DESCRIPTION OF THE TASK: A single number is all that's needed: how many lines in the data contain the string "more".

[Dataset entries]
▬▬▬▬▬▬▬▬▬▬

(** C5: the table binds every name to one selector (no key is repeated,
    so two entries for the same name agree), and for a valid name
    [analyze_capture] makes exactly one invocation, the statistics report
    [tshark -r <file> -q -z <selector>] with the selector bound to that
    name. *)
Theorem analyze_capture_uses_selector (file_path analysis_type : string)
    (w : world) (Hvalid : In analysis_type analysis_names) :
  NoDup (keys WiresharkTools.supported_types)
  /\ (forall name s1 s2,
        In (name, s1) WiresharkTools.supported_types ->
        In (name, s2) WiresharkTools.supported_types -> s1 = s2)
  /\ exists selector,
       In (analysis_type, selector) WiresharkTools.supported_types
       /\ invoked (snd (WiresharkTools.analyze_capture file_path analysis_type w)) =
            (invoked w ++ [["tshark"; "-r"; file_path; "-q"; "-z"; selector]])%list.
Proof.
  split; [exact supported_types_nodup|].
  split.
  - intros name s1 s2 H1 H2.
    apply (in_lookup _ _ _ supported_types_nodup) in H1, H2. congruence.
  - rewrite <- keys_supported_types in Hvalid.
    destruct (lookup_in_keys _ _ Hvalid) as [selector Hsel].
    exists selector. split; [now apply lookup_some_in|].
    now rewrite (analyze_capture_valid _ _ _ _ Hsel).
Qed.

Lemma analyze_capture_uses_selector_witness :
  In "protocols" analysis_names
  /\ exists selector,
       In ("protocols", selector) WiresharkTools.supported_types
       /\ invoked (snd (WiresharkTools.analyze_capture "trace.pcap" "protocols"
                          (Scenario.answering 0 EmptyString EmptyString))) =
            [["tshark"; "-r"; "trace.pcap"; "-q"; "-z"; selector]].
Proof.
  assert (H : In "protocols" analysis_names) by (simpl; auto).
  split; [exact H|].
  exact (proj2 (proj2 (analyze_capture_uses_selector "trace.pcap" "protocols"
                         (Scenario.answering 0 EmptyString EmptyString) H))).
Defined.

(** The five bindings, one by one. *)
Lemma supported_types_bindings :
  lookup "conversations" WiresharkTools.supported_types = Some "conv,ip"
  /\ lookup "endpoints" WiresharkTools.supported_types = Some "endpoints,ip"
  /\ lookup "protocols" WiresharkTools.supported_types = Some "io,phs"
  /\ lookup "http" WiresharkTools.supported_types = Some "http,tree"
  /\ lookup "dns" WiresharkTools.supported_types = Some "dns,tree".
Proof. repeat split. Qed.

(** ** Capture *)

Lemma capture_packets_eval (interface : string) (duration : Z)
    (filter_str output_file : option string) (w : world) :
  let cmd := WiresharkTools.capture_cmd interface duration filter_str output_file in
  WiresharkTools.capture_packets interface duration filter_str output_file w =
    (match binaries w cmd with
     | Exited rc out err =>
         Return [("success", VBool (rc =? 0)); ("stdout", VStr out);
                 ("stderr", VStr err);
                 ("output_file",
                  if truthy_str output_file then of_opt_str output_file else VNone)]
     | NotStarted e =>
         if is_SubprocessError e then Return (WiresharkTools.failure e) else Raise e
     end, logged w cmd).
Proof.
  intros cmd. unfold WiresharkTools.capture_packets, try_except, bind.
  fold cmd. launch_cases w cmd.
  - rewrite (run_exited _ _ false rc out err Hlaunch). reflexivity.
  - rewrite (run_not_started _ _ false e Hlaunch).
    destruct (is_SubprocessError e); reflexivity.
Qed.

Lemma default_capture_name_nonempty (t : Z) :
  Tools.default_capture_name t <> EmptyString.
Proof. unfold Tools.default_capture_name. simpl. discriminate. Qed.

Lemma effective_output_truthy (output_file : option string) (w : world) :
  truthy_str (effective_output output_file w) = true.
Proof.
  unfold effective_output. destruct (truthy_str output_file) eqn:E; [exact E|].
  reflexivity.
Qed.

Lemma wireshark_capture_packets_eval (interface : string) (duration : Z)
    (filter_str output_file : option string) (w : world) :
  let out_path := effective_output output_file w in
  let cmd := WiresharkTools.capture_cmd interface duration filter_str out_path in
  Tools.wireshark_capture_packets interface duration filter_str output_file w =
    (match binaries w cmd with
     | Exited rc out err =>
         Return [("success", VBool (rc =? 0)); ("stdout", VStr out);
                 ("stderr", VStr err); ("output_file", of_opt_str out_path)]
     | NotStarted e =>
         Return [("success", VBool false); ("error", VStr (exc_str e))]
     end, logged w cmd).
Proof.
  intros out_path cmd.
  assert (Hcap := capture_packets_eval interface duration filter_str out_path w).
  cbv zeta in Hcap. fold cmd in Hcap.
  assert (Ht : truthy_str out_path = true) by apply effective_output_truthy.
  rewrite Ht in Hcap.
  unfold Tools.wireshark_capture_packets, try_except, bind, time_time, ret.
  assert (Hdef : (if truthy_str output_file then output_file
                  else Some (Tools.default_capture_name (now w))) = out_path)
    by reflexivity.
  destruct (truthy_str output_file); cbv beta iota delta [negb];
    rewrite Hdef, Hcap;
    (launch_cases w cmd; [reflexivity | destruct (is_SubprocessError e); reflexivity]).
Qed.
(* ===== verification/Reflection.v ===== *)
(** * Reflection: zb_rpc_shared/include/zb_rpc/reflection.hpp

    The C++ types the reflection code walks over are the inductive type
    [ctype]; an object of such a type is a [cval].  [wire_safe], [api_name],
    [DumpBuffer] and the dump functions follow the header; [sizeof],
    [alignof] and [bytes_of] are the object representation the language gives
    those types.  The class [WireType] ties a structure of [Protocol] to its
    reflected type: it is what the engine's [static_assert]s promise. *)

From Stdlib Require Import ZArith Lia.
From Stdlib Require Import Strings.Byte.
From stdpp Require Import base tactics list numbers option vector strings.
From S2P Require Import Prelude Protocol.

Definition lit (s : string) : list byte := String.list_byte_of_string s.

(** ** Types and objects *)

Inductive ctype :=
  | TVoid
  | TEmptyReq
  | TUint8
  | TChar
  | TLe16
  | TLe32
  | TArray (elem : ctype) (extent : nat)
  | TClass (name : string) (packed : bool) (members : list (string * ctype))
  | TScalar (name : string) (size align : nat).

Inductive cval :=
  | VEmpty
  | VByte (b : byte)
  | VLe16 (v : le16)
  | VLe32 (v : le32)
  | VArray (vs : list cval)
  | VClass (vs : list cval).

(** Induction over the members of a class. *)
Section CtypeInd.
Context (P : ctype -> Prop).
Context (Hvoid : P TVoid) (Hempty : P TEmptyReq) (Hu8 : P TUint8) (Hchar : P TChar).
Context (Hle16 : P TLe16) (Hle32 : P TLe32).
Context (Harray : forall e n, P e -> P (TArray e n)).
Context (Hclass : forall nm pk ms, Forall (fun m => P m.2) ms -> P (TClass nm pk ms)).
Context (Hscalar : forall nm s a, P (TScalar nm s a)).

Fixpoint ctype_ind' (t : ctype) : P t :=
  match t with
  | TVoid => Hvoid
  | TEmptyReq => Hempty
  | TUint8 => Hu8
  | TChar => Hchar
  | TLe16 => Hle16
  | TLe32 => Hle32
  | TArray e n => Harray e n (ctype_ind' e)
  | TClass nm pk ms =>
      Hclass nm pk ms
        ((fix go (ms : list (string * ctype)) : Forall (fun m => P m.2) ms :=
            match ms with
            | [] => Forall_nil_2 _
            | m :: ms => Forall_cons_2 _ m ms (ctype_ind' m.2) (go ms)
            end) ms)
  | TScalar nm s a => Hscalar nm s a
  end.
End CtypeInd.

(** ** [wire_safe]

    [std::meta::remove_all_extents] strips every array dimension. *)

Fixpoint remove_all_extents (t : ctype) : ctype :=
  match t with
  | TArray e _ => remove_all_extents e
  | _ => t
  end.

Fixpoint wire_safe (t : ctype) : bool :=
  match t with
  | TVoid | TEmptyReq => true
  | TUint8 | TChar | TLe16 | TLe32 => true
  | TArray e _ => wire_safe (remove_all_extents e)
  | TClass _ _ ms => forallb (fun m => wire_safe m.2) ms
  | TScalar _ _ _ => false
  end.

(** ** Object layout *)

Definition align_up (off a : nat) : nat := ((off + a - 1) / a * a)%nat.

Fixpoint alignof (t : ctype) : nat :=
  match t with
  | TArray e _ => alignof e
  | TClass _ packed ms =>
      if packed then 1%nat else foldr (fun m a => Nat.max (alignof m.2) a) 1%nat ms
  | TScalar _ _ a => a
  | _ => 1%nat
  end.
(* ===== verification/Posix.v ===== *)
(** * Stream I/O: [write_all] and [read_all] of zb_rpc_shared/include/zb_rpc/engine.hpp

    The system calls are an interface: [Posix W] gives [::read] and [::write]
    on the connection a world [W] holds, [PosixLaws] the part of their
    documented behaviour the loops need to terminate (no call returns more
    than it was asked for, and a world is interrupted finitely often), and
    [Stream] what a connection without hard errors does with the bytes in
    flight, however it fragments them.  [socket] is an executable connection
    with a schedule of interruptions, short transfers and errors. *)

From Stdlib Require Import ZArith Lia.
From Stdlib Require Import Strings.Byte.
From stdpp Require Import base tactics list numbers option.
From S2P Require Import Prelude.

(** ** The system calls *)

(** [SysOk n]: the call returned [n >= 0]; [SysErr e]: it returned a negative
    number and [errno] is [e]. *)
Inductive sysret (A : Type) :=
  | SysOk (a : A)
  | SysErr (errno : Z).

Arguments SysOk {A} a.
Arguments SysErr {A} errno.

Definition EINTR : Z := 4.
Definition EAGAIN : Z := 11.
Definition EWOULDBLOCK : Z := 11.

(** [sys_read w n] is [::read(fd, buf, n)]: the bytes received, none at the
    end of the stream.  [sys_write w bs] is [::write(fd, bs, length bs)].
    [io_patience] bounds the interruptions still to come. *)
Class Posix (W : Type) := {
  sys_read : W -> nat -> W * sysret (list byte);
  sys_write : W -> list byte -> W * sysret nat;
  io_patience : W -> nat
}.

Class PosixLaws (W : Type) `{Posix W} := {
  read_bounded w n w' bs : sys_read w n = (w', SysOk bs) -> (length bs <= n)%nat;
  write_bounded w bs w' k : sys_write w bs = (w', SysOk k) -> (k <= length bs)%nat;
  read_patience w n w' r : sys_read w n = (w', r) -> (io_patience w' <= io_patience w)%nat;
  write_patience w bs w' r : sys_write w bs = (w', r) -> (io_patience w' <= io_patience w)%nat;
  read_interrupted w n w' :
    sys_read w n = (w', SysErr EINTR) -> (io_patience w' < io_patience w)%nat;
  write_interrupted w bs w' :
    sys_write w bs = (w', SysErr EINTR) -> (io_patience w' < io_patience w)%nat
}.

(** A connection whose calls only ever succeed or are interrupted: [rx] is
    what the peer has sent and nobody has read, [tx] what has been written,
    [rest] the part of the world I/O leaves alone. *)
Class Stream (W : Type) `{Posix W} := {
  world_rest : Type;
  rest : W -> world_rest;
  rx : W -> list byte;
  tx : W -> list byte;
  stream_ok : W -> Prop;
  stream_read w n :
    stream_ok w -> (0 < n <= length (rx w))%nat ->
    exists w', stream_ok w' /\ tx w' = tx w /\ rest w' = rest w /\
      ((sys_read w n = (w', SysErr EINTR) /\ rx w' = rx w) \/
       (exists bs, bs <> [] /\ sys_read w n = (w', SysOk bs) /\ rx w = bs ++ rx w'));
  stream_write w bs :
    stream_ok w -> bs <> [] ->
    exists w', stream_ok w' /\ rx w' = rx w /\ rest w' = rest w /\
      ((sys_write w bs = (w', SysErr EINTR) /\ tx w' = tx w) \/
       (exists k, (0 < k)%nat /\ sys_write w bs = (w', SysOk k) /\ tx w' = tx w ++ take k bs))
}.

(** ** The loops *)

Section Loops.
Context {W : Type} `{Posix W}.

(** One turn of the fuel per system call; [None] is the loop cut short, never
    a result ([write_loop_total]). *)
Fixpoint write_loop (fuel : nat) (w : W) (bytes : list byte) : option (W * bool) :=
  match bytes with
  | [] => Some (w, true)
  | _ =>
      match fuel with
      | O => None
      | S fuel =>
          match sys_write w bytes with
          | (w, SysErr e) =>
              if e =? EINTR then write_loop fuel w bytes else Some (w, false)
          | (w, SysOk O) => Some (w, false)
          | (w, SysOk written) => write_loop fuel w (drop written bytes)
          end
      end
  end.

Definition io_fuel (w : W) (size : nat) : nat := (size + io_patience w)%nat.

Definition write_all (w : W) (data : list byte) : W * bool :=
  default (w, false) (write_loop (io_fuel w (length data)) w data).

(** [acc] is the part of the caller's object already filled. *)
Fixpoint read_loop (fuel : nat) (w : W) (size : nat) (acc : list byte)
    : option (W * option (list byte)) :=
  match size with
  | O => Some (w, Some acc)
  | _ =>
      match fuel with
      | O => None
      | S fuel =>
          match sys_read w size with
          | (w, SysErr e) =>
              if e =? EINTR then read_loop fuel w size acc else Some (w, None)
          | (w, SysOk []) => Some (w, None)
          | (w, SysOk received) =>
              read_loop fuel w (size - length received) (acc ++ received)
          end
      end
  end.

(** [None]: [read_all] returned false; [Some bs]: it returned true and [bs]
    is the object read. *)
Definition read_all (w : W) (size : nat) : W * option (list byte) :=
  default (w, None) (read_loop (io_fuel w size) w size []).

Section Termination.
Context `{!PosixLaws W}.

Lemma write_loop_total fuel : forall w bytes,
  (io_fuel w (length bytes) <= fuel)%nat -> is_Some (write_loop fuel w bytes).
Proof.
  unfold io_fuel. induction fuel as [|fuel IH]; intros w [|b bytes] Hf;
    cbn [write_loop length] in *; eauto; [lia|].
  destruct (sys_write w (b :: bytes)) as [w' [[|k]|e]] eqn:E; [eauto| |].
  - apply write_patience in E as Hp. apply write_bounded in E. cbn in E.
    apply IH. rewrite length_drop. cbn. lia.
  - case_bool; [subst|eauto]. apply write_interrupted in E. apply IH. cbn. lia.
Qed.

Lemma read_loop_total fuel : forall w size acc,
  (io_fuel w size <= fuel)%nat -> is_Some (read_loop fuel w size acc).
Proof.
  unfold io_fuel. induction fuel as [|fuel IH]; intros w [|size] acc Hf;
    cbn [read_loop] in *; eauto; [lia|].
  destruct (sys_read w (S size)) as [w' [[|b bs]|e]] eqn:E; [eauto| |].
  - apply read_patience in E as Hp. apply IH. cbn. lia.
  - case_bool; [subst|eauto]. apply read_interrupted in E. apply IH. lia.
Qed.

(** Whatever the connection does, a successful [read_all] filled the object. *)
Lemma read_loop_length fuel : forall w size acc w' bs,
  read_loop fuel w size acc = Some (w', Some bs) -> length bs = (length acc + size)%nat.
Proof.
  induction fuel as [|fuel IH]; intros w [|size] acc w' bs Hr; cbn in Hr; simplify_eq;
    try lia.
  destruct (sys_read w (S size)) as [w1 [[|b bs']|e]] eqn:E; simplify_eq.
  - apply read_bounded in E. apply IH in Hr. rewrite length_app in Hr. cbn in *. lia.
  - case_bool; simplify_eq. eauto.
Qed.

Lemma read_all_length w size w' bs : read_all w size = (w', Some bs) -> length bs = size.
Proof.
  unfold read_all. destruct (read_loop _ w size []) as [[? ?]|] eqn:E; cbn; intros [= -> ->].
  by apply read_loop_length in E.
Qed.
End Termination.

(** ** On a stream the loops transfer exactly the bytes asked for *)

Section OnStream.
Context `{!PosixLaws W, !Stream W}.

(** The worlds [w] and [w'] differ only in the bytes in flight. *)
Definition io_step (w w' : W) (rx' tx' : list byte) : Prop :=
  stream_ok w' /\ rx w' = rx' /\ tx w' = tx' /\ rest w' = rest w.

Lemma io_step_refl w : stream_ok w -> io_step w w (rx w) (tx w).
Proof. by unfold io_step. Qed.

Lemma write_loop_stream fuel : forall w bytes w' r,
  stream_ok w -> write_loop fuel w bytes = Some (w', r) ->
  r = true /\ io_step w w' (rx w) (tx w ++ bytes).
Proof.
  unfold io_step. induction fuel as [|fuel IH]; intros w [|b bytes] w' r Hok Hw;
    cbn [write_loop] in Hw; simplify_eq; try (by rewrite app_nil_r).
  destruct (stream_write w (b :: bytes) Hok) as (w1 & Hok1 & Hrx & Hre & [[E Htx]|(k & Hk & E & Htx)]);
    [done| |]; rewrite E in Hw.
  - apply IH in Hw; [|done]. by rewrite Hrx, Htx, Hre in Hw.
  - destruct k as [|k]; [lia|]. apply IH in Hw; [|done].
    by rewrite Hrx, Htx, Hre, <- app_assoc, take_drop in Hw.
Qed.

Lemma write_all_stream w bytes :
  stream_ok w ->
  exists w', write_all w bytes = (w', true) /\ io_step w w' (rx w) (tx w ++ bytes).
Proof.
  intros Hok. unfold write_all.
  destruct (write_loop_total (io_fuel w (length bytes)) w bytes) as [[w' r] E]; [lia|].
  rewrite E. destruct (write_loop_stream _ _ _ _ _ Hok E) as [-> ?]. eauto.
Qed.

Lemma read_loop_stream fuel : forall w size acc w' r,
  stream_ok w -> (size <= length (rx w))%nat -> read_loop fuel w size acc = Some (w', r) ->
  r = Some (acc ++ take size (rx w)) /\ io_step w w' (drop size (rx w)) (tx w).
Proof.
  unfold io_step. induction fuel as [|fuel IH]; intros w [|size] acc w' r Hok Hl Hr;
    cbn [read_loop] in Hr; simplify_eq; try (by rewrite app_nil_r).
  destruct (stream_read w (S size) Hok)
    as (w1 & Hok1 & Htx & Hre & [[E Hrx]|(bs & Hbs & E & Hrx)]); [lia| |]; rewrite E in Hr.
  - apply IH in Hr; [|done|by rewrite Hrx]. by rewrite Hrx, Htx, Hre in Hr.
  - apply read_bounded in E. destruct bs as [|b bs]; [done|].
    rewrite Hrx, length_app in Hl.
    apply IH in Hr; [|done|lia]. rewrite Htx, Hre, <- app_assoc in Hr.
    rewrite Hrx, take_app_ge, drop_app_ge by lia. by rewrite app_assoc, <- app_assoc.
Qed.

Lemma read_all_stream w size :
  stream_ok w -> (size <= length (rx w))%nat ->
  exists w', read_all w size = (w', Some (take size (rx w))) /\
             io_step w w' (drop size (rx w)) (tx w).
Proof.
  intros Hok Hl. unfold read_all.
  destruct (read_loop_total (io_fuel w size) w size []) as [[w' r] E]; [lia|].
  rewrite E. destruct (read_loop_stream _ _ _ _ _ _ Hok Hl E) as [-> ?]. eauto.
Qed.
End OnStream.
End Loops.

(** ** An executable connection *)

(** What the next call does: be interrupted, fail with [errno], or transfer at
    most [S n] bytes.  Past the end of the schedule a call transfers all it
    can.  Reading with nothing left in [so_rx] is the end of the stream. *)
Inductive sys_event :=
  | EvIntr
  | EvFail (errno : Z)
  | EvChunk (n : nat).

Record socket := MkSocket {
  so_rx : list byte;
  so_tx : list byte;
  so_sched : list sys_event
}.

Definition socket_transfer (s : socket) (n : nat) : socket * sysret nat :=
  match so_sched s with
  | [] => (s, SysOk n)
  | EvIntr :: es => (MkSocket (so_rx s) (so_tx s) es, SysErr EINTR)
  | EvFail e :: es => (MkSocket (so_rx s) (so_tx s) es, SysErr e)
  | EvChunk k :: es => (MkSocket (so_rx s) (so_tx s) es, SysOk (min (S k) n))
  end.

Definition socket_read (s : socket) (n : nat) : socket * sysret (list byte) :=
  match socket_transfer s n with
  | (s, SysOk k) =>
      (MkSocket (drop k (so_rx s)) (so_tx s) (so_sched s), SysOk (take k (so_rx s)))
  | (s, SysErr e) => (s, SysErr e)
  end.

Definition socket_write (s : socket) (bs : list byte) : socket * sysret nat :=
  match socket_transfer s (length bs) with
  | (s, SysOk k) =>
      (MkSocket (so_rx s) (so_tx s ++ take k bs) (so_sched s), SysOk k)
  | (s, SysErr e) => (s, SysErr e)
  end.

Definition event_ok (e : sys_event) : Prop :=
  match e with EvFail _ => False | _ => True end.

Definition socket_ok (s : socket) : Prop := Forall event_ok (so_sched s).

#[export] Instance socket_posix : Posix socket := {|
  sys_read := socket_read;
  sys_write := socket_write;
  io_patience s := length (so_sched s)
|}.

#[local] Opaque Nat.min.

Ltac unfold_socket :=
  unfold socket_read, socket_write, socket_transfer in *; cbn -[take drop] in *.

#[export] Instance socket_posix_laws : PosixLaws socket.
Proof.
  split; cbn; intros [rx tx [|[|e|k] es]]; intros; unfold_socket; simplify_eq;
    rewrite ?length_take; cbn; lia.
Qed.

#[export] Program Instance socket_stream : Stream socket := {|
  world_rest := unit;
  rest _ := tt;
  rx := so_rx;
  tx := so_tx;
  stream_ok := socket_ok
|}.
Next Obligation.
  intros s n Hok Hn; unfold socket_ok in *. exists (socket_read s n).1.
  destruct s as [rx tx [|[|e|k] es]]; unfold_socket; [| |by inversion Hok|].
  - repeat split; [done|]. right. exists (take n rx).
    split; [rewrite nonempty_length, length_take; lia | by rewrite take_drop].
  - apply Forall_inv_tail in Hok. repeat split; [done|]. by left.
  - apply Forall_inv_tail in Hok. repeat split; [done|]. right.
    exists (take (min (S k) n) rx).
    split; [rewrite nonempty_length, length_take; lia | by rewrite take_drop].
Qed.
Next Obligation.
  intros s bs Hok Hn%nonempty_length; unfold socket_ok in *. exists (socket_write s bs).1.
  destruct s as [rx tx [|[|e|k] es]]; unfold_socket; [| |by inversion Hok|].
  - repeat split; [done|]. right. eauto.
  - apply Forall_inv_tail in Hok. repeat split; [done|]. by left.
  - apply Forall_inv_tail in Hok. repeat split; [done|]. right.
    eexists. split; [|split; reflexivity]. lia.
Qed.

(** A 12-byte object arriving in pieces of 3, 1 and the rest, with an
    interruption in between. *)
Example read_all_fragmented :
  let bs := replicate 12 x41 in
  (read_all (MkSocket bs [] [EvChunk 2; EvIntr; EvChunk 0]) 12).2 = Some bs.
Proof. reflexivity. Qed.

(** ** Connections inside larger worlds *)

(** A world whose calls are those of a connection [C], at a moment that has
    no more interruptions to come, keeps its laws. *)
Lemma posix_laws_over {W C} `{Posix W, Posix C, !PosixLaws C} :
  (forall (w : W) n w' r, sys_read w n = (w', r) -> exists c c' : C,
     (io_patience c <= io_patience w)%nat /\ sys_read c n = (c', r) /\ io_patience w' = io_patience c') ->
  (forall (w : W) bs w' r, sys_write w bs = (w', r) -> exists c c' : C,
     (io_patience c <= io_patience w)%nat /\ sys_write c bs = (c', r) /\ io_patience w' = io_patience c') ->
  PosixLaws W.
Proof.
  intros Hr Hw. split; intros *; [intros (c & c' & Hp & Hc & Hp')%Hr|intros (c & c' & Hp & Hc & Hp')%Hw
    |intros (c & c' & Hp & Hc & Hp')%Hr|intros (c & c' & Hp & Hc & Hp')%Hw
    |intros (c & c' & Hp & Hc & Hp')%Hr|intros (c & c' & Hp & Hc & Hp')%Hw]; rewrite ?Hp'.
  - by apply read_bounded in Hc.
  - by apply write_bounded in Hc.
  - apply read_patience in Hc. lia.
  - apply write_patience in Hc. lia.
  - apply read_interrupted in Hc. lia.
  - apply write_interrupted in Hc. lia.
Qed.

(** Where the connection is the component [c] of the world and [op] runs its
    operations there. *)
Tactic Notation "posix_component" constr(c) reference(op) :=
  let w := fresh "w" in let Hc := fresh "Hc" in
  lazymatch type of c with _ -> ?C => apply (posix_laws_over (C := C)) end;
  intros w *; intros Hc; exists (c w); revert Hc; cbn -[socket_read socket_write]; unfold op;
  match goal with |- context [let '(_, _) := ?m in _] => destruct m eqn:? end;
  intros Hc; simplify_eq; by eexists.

▬▬▬▬▬▬▬▬▬▬

SOLUTION FOR THIS TASK: 2